It’s too inviting and too funny for anything so straightforwardly self-serious, but it’s there. Is videography the art of illusion? Can the illusion communicate in excess—above, below, around, beside—of its text? The world imaged in Friends and Strangers is perhaps not as cut and dry as I have made it seem, the symbols and indices not so eagerly announcing themselves. If things seem warped, uneven, or omitted in my accounting, maybe they are. But this is the suspicion of words. Take a look for yourself. The whole armature is spun of threads. Dauntless and erect, the tallest poppies daring to be culled, these threads want to be pulled, for in the unraveling it is revealed that the image is the tapestry, the stem the soil, and the nation its unreckoned violence. —Matt LaBarbera
Double Team (Tsui Hark, 1997)
This is one of the most optimistic films I’ve ever seen—every moment is full of potential and possibility, tension and motion, clarity and disintegration; nothing remains static. What’s incredible is that this is actually the opposite of totally unstructured, illogical, free-associative “play”; the world of Double Team is most certainly “our” world, one (mostly!) bounded by certain laws like, say, gravity. In a sense, Double Team is a gigantic, kinetic physics experiment that reveals the underlying structure of the world by pitting its various constituent parts against each other—foot against pavement, bullet against glass, lung against water, scalpel against flesh, a collision of many distinct materials in time and space—in the process highlighting the sprawling proliferation of technologies produced by the increasingly complex social and technical division of labor under capitalism, one that, in Tsui’s specific vision, takes the form of an endless cavalcade of gadgets, buttons, trinkets, screens, scopes, sonograms and digital spyglasses that mediate the human experience. This extends to the form of the film itself, which is driven by rapid cutting, zooming, panning, slow-mo time-stretching, splicing between figure-eight binocular vision to the cold blip of satellite imagery.

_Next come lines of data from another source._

(* ===== verification/Switch.v ===== *)
(** * switch.asm: the context switch

    [process_switch] saves the registers of the process that calls it in its
    control block and loads those of another one.  For its caller it is a
    function that returns: when the process is switched to again, it goes on
    behind the call with its registers and its stack. *)

From S2P Require Import Prelude Mem Gdt Process Isr X86.

Section switch.
Context (gdt : list gdt_entry_t) (status_of : Z -> Z).

(** From the entry to [.load_new], when there is an old process: its registers go
    into the fields of its control block. *)
Definition save_old : M cpu unit :=
  mov_store EAX 44 EBX ;; mov_store EAX 48 ECX ;; mov_store EAX 56 ESI ;; mov_store EAX 60 EDI ;;
  mov_rr ECX ESP ;; add status_of ECX 4 ;; mov_store EAX 64 ECX ;;
  mov_store EAX 68 EBP ;;
  mov_load ECX ESP 0 ;; mov_store EAX 72 ECX ;;
  pushfd ;; pop_reg ECX ;; mov_store EAX 76 ECX ;;
  mov_from_sreg ECX DS ;; mov_store16 EAX 86 ECX ;;
  mov_from_sreg ECX ES ;; mov_store16 EAX 88 ECX ;;
  mov_from_sreg ECX FS ;; mov_store16 EAX 90 ECX ;;
  mov_from_sreg ECX GS ;; mov_store16 EAX 92 ECX ;;
  mov_from_sreg ECX SS ;; mov_store16 EAX 94 ECX.

(** From [.load_new] to [.done], when there is a new process. *)
Definition load_segment (s : sreg) (off : Z) : M cpu unit := mov_load16 ECX EDX off ;; mov_to_sreg gdt s ECX.
Definition load_segments : M cpu unit :=
  load_segment DS 86 ;; load_segment ES 88 ;; load_segment FS 90 ;; load_segment GS 92 ;; load_segment SS 94.

Definition load_registers : M cpu unit :=
  mov_load ESP EDX 64 ;; mov_load EBP EDX 68 ;;
  mov_load ECX EDX 76 ;; push_reg ECX ;; popfd ;;
  mov_load EBX EDX 44 ;; mov_load ESI EDX 56 ;; mov_load EDI EDX 60 ;; mov_load ECX EDX 48 ;;
  mov_load EAX EDX 72 ;; push_reg EAX ;;
  mov_load EDX EDX 52.

Definition process_switch : M cpu unit :=
  mov_load EAX ESP 4 ;;
  mov_load EDX ESP 8 ;;
  let! none := test_zero status_of EAX in
  (if none then ret tt else save_old) ;;
  let! none := test_zero status_of EDX in
  (if none then ret tt else load_segments ;; load_registers) ;;
  retn.

(** The image of the registers in the control block at [p], the structure
    [cpu_state_t] at offset 40. *)
Definition saved (m : mem) (p : Z) : cpu_state_t :=
  mk_cpu (load32 m (p + 72)) (load32 m (p + 64)) (load32 m (p + 68)) (load32 m (p + 76))
    (load16 m (p + 84)) (load16 m (p + 86)) (load16 m (p + 88)) (load16 m (p + 90)) (load16 m (p + 92)) (load16 m (p + 94))
    [load32 m (p + 40); load32 m (p + 44); load32 m (p + 48); load32 m (p + 52); load32 m (p + 56); load32 m (p + 60); load32 m (p + 80)].

Definition after_alu (f v : Z) : Z := Z.lor (Z.ldiff f STATUS) (Z.land (status_of v) STATUS).

Lemma exec_save_old m a sp : machine_ok m -> regs m EAX = a -> regs m ESP = sp -> 0 <= a -> a + 96 <= 4294967296 -> 4 <= sp -> sp + 12 <= 4294967296 ->
  apart a 96 (sp - 4) 16 ->
  exists m', exec save_old m = (Val tt, m') /\
    saved (ram m') a = mk_cpu (load32 (ram m) sp) (u32 (sp + 4)) (regs m EBP) (after_alu (flags m) (u32 (sp + 4)))
      (load16 (ram m) (a + 84)) (sregs m DS) (sregs m ES) (sregs m FS) (sregs m GS) (sregs m SS)
      [load32 (ram m) (a + 40); regs m EBX; regs m ECX; load32 (ram m) (a + 52); regs m ESI; regs m EDI; load32 (ram m) (a + 80)] /\
    (forall x, ~ (a + 40 <= x < a + 96) -> ~ (sp - 4 <= x < sp) -> ram m' x = ram m x) /\
    regs m' EDX = regs m EDX /\ regs m' ESP = sp /\ sgregs m' = sgregs m.
Proof.
  intros [Hr Hs Hf] Ha Hsp Ha0 Ha1 Hs0 Hs1 Hd.
  destruct m as [[ea b c d si di bp sp0] [cs0 ds0 es0 fs0 gs0 ss0] f p r].
  pose proof (Hr EBX). pose proof (Hr ECX). pose proof (Hr ESI). pose proof (Hr EDI). pose proof (Hr EBP).
  cbv [regs gpregs get_gpr r_eax r_ebx r_ecx r_edx r_esi r_edi r_ebp r_esp flags sregs sgregs get_seg s_cs s_ds s_es s_fs s_gs s_ss ram] in *. subst.
  eexists. split; [cbv [save_old]; run86; reflexivity|]. cbv [ram gpregs sgregs r_esp r_edx].
  pose proof (is_u32_alu f (status_of (u32 (sp + 4))) Hf) as Hfl. fold (after_alu f (u32 (sp + 4))) in *.
  assert (is_u32 (u32 (sp + 4))) by apply u32_range. pose proof (load32_range r sp).
  rewrite Z.add_0_r. unfold apart in Hd. repeat match goal with |- context [u32 (?x + ?k)] => lazymatch k with 4 => fail | _ => rewrite (u32_small (x + k)) by (unfold is_u32; lia) end end.
  rewrite !(u32_small (sp - 4)), !(u32_small sp) by (unfold is_u32; lia).
  memory. split; [|split; [|split; [reflexivity|split; [|reflexivity]]]].
  - unfold saved. memory. by rewrite !low16_mod by (first [exact (Hs DS)|exact (Hs ES)|exact (Hs FS)|exact (Hs GS)|exact (Hs SS)]).
  - intros x Hx1 Hx2. rewrite !store16_other, !store32_other by lia. reflexivity.
  - unfold u32 at 1. rewrite Z.sub_add. apply Z.mod_small. lia.
Qed.

(** ** Loading the new process *)

Lemma exec_load_sreg s sel m :
  exec (load_sreg gdt s sel) m =
    match segment_fault gdt (cpl m) s sel with Some (vector, code) => (Stopped (Fault vector code), m) | None => (Val tt, set_sreg s sel m) end.
Proof. unfold load_sreg. run. by destruct (segment_fault _ _ _ _) as [[]|]. Qed.

Lemma exec_load_segment s off m b : regs m EDX = b -> 0 <= b -> b + 96 <= 4294967296 -> 0 <= off < 96 ->
  let sel := load16 (ram m) (b + off) in let m1 := set_reg ECX (low16 (regs m ECX) sel) m in
  exec (load_segment s off) m =
    match segment_fault gdt (sregs m CS mod 4) s sel with
    | Some (vector, code) => (Stopped (Fault vector code), m1) | None => (Val tt, set_sreg s sel m1)
    end.
Proof.
  intros <- Hb0 Hb1 Hoff sel m1. unfold load_segment, mov_load16, mov16, mov_to_sreg, reg, mov. run. rewrite u32_small by (unfold is_u32; lia). fold sel m1.
  replace (regs m1 ECX) with (low16 (regs m ECX) sel) by (by destruct m as [[]]). rewrite low16_mod by apply load16_range. apply exec_load_sreg.
Qed.

(** The selectors of an image can be loaded at privilege level [level]. *)
Definition loadable (level : Z) (st : cpu_state_t) : Prop :=
  segment_fault gdt level DS (ds st) = None /\ segment_fault gdt level ES (es st) = None /\ segment_fault gdt level FS (fs st) = None /\
  segment_fault gdt level GS (gs st) = None /\ segment_fault gdt level SS (ss st) = None.

Lemma exec_load_segments m b : regs m EDX = b -> 0 <= b -> b + 96 <= 4294967296 -> loadable (sregs m CS mod 4) (saved (ram m) b) ->
  exists ecx, exec load_segments m = (Val tt, let st := saved (ram m) b in
    mk_x86 (put_gpr ECX ecx (gpregs m)) (mk_segregs (sregs m CS) (ds st) (es st) (fs st) (gs st) (ss st)) (flags m) (pc m) (ram m)).
Proof.
  intros Hb Hb0 Hb1 (Hd & He & Hf & Hg & Hs). destruct m as [[a eb c d si di bp sp] [cs0 ds0 es0 fs0 gs0 ss0] f p r].
  cbv [regs gpregs get_gpr r_edx] in Hb. subst d. cbv [sregs sgregs get_seg s_cs ram saved ds es fs gs ss] in *.
  eexists. unfold load_segments.
  do 4 (rewrite exec_bind, (exec_load_segment _ _ _ b) by (first [reflexivity|lia]);
    cbv [regs sregs gpregs sgregs flags pc ram set_reg set_sreg get_gpr put_gpr get_seg put_seg r_ecx s_cs]; rewrite ?Hd, ?He, ?Hf, ?Hg).
  rewrite (exec_load_segment _ _ _ b) by (first [reflexivity|lia]).
  cbv [regs sregs gpregs sgregs flags pc ram set_reg set_sreg get_gpr put_gpr get_seg put_seg r_ecx s_cs]. rewrite Hs. reflexivity.
Qed.

Lemma exec_load_registers m b st : regs m EDX = b -> 0 <= b -> b + 96 <= 4294967296 -> saved (ram m) b = st ->
  4 <= esp st -> apart b 96 (esp st - 4) 4 ->
  exists m', exec (load_registers ;; retn) m = (Val tt, m') /\ sgregs m' = sgregs m /\
    regs m' ESP = esp st /\ regs m' EBP = ebp st /\ pc m' = eip st /\ flags m' = eflags st /\
    [regs m' EBX; regs m' ECX; regs m' EDX; regs m' ESI; regs m' EDI] = take 5 (drop 1 (other_regs st)) /\
    (forall x, ~ (esp st - 4 <= x < esp st) -> ram m' x = ram m x).
Proof.
  intros Hb Hb0 Hb1 <- Hsp Hd. destruct m as [[a eb c d si di bp sp] sg f p r]. cbv [regs gpregs get_gpr r_edx] in Hb. subst d.
  cbn [saved esp ebp eip eflags other_regs take drop ram] in *. pose proof (load32_range r (b + 64)) as Hr64. pose proof (load32_range r (b + 76)).
  pose proof (load32_range r (b + 72)). unfold apart, is_u32 in Hd, Hr64. set (t := load32 r (b + 64)) in *.
  eexists. split; [cbv [load_registers]; run86; reflexivity|]. cbv [regs gpregs sgregs flags pc ram get_gpr r_eax r_ebx r_ecx r_edx r_esi r_edi r_ebp r_esp].
  repeat match goal with |- context [u32 (b + ?k)] => rewrite (u32_small (b + k)) by (unfold is_u32; lia) end. fold t.
  assert (u32 t = t) as Ht by (apply u32_small; exact Hr64). assert (u32 (t - 4) = t - 4) as Ht4 by (apply u32_small; unfold is_u32; lia).
  repeat (progress rewrite ?Ht4, ?Z.sub_add, ?Ht). memory. split_and!; try reflexivity.
  intros x Hx. by rewrite !store32_other by lia.
Qed.

Lemma exec_mov_load m r b off : 0 <= regs m b + off < 4294967296 ->
  exec (mov_load r b off) m = (Val tt, set_reg r (load32 (ram m) (regs m b + off)) m).
Proof. intros Hr. unfold mov_load, reg, load, mov. run. by rewrite u32_small. Qed.

Lemma exec_test_zero m r : exec (test_zero status_of r) m = (Val (regs m r =? 0), set_flags (after_alu (flags m) (regs m r)) m).
Proof. unfold test_zero, reg, alu. by run. Qed.

Lemma saved_ext m m' p : (forall x, p + 40 <= x < p + 96 -> m' x = m x) -> saved m' p = saved m p.
Proof.
  intros Hx. unfold saved. by rewrite !(load32_ext m' m), !(load16_ext m m') by (intros; apply Hx; lia).
Qed.

(** Everything behind [.load_new]. *)
Lemma exec_load_new m b st : regs m EDX = b -> 0 < b -> b + 96 <= 4294967296 -> saved (ram m) b = st ->
  loadable (sregs m CS mod 4) st -> 4 <= esp st -> apart b 96 (esp st - 4) 4 ->
  exists m', exec ((load_segments ;; load_registers) ;; retn) m = (Val tt, m') /\
    regs m' ESP = esp st /\ regs m' EBP = ebp st /\ pc m' = eip st /\ flags m' = eflags st /\
    sgregs m' = mk_segregs (sregs m CS) (ds st) (es st) (fs st) (gs st) (ss st) /\
    [regs m' EBX; regs m' ECX; regs m' EDX; regs m' ESI; regs m' EDI] = take 5 (drop 1 (other_regs st)) /\
    (forall x, ~ (esp st - 4 <= x < esp st) -> ram m' x = ram m x).
Proof.
  intros Hb Hb0 Hb1 <- Hl Hsp Hd. destruct (exec_load_segments m b Hb ltac:(lia) Hb1 Hl) as [ecx E].
  set (m1 := mk_x86 (put_gpr ECX ecx (gpregs m)) _ (flags m) (pc m) (ram m)) in E.
  destruct (exec_load_registers m1 b (saved (ram m) b)) as (m' & E' & Hs & H1 & H2 & H3 & H4 & H5 & H6);
    [subst m1; unfold regs in *; cbn [gpregs]; by destruct (gpregs m)|lia|done|done|done|done|].
  exists m'. split; [|by split_and!]. rewrite exec_bind, exec_bind, E. cbv iota. rewrite exec_bind in E'. exact E'.
Qed.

Much of the film is driven by a quest for ubiquitous “access codes”—“where are the access codes?!”—indicating a Deus Ex level of sheer, abstract paranoia regarding “the powers that be” without ever really caring to sit down and explain who they are, what they want, or why it could possibly take at least a dozen fight scenes involving tigers, toe-knives, and carnivals gone horribly wrong to get closer to the truth, whatever it may be. While that may lead to the tempting conclusion that this is a film without meaning, or one that highlights the “meaninglessness” of “contemporary life,” I want to strongly caution against that; I think there is an objective truth to be found at the end of Tsui’s warped tunnel. The fact that the film co-stars Dennis Rodman and revolves around the US spying on North Korea, and that in 2017 Rodman became a de facto US ambassador to North Korea under the auspices of “a ‘mission’ funded by PotCoin.com, a company that peddles cryptocurrency for buying and selling marijuana,” is Double Team’s final victory—a confirmation of the truth contained within. —Sunik Kim
The Conversation (Francis Ford Coppola, 1974)
Starring Gene Hackman as a paranoid, awkward audio surveillance expert who’s been hired to listen in on a conversation between a young couple strolling through the park, the film makes a powerful impression through masterful sound editing and a terrific performance by Hackman.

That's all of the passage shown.